(** * InvoicyPro Dynamics: the invoice engine of [server.js]

    A shallow embedding of the Express handlers of [server.js] that compute
    invoice totals, number invoices, record payments, delete invoices and
    build the two reports, together with the properties the specification
    states about them; and of the other routes of the file (accounts and
    sessions, settings, clients, the list and fetch routes of invoices),
    with properties of theirs and of the application as a whole.

    The in-memory [db] object is a record of lists that every handler takes
    and returns; [uuidv4()] and [new Date()] are arguments of the handlers.
    JavaScript numbers are an interface ([JsNumber]) with two instances:
    [Binary64], the IEEE-754 doubles the program runs on, and [Exact], the
    rationals, where sums are exact. *)

From Stdlib Require Import ZArith List String Ascii Bool Lia.
From Stdlib Require Import DecimalString DecimalNat.
From Stdlib Require DecimalFacts.
From Stdlib Require Import QArith Qcanon Qround Qabs Lqa.
From Stdlib Require Import Floats.
From Stdlib Require Import Permutation Sorted.
Import ListNotations.

Open Scope string_scope.
Open Scope list_scope.
Open Scope Z_scope.

(** ** JavaScript numbers *)

(** The operations on numbers that the handlers use. [ltb a b] is [a < b],
    [leb a b] is [a <= b]; [a > b] and [a >= b] are written with the
    arguments swapped. [truthy] is [ToBoolean] on a number, [toFixed2 x] is
    [parseFloat(x.toFixed(2))], and [nan] is the value of
    [Number(undefined)]. *)
Class JsNumber (num : Type) : Type := {
  of_Z : Z -> num;
  nan : num;
  add : num -> num -> num;
  sub : num -> num -> num;
  mul : num -> num -> num;
  div : num -> num -> num;
  ltb : num -> num -> bool;
  leb : num -> num -> bool;
  truthy : num -> bool;
  toFixed2 : num -> num
}.

Definition gtb {num} `{JsNumber num} (a b : num) : bool := ltb b a.
Definition geb {num} `{JsNumber num} (a b : num) : bool := leb b a.
Lemma fetch_usgs_iv_result (station_id start_dt end_dt : string)
  (tr : list effect) :
  fetch_usgs_iv requests_get data_frame station_id start_dt end_dt tr
  = (bind (requests_get (requests_sent tr) (iv_url station_id start_dt end_dt))
          (read_response data_frame),
     tr ++ [Get (iv_url station_id start_dt end_dt)]).
Proof.
  unfold fetch_usgs_iv, io_bind, http_get, lift.
  destruct (requests_get _ _); reflexivity.
Qed.

(** C5, amended: the fetcher raises whenever the status is 4xx or 5xx or
    the body is not JSON, and it returns the empty frame when the status
    is not an error status and the body is a JSON object without any
    time series. *)
Theorem fetch_usgs_iv_outcomes (station_id start_dt end_dt : string)
  (tr : list effect) (r : response) :
  requests_get (requests_sent tr) (iv_url station_id start_dt end_dt) = Ok r ->
  (error_status r \/ body r = None ->
   exists e, fst (fetch_usgs_iv requests_get data_frame
                    station_id start_dt end_dt tr) = Raise e)
  /\ (forall data,
        ~ error_status r -> body r = Some data -> no_time_series data = true ->
        fst (fetch_usgs_iv requests_get data_frame
               station_id start_dt end_dt tr) = Ok []).
Proof.
  intros Hr. rewrite fetch_usgs_iv_result, Hr. simpl. split.
  - intros [Hs | Hb].
    + exists HTTPError. apply read_response_error_status. exact Hs.
    + apply read_response_not_json. exact Hb.
  - intros data Hs Hb Hz. exact (read_response_no_series r data Hs Hb Hz).
Qed.

End Fetcher.

Lemma fetch_usgs_iv_outcomes_witness :
  (error_status (mkResponse 200 (Some Service.no_series))
   \/ body (mkResponse 200 (Some Service.no_series)) = None ->
   exists e, fst (fetch_usgs_iv
                    (Service.always (mkResponse 200 (Some Service.no_series)))
                    Service.data_frame STATION_ID "2020-02-27" "2020-03-03" [])
             = Raise e)
  /\ (forall data,
        ~ error_status (mkResponse 200 (Some Service.no_series)) ->
        body (mkResponse 200 (Some Service.no_series)) = Some data ->
        no_time_series data = true ->
        fst (fetch_usgs_iv
               (Service.always (mkResponse 200 (Some Service.no_series)))
               Service.data_frame STATION_ID "2020-02-27" "2020-03-03" [])
        = Ok []).
Proof.
  apply (fetch_usgs_iv_outcomes
           (Service.always (mkResponse 200 (Some Service.no_series)))
           Service.data_frame STATION_ID "2020-02-27" "2020-03-03" []
           (mkResponse 200 (Some Service.no_series))).
  reflexivity.
Defined.

(** C5 as stated fails in both directions: a 200 response whose JSON body
    has a first time series without a ["values"] entry makes the fetcher
    raise a KeyError, and a 304 response with a JSON body without time
    series makes it return the empty frame. *)
Lemma fetch_usgs_iv_exactly_when_counterexample :
  (fst (fetch_usgs_iv (Service.always (mkResponse 200 (Some Service.bare_series)))
          Service.data_frame STATION_ID "2020-02-27" "2020-03-03" [])
   = Raise KeyError
   /\ success_status (mkResponse 200 (Some Service.bare_series))
   /\ body (mkResponse 200 (Some Service.bare_series)) <> None)
  /\ (fst (fetch_usgs_iv (Service.always (mkResponse 304 (Some Service.no_series)))
             Service.data_frame STATION_ID "2020-02-27" "2020-03-03" [])
      = Ok []
      /\ ~ success_status (mkResponse 304 (Some Service.no_series))).
Proof.
  unfold success_status. simpl.
  repeat split; try reflexivity; try lia; try discriminate.
Qed.

(** ** Hourly buckets and the crossing *)

Lemma minimum_le_head (xs : list Z) (x : Z) : (Hourly.minimum x xs <= x)%Z.
Proof.
  unfold Hourly.minimum. revert x.
  induction xs as [| y xs IH]; intros x; simpl; [lia |].
  specialize (IH (Z.min x y)). lia.
Qed.

Lemma minimum_le_in (xs : list Z) (x y : Z) :
  In y xs -> (Hourly.minimum x xs <= y)%Z.
Proof.
  unfold Hourly.minimum. revert x.
  induction xs as [| z xs IH]; intros x Hin; [destruct Hin |].
  simpl. destruct Hin as [-> | Hin].
  - pose proof (minimum_le_head xs (Z.min x y)) as H.
    unfold Hourly.minimum in H. lia.
  - apply IH. exact Hin.
Qed.

Lemma minimum_in (xs : list Z) (x : Z) : In (Hourly.minimum x xs) (x :: xs).
Proof.
  unfold Hourly.minimum. revert x.
  induction xs as [| y xs IH]; intros x; simpl; [left; reflexivity |].
  destruct (IH (Z.min x y)) as [H | H].
  - destruct (Z.min_spec x y) as [[_ E] | [_ E]]; rewrite E in *; auto.
  - right. right. exact H.
Qed.

Lemma index_min_some (idx : list Z) (c : Z) :
  Hourly.index_min idx = Some c ->
  In c idx /\ forall i, In i idx -> (c <= i)%Z.
Proof.
  destruct idx as [| i idx]; simpl; [discriminate |].
  intros H. injection H as <-. split.
  - apply minimum_in.
  - intros j [<- | Hj]; [apply minimum_le_head | apply minimum_le_in; exact Hj].
Qed.

Lemma index_min_none (idx : list Z) :
  Hourly.index_min idx = None <-> idx = [].
Proof.
  destruct idx; simpl; split; intros H; try reflexivity; discriminate H.
Qed.

(** The label chosen is the least label among the rows at or above the
    stage, whatever the order of the rows. *)
Lemma crossed_idx_some (hourly_df : list hourly_row) (c : Z) :
  Hourly.crossed_idx hourly_df = Some c ->
  (exists row, In row hourly_df /\ bucket row = c /\ at_or_above_stage row)
  /\ (forall row, In row hourly_df -> at_or_above_stage row -> (c <= bucket row)%Z).
Proof.
  unfold Hourly.crossed_idx, at_or_above_stage. intros H.
  apply index_min_some in H. destruct H as [Hin Hmin]. split.
  - apply in_map_iff in Hin. destruct Hin as [row [Hb Hrow]].
    apply filter_In in Hrow. destruct Hrow as [Hrow Hv].
    exists row. auto.
  - intros row Hrow Hv. apply Hmin. apply in_map.
    apply filter_In. auto.
Qed.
***
**To do:** Repeat only the stretch of lines that begins at the line containing "unfold Hourly.crossed_idx, at_or_above_stage." and ends at the last line above, both included.

**Exercise response:**
  unfold Hourly.crossed_idx, at_or_above_stage. intros H.
  apply index_min_some in H. destruct H as [Hin Hmin]. split.
  - apply in_map_iff in Hin. destruct Hin as [row [Hb Hrow]].
    apply filter_In in Hrow. destruct Hrow as [Hrow Hv].
    exists row. auto.
  - intros row Hrow Hv. apply Hmin. apply in_map.
    apply filter_In. auto.
Qed.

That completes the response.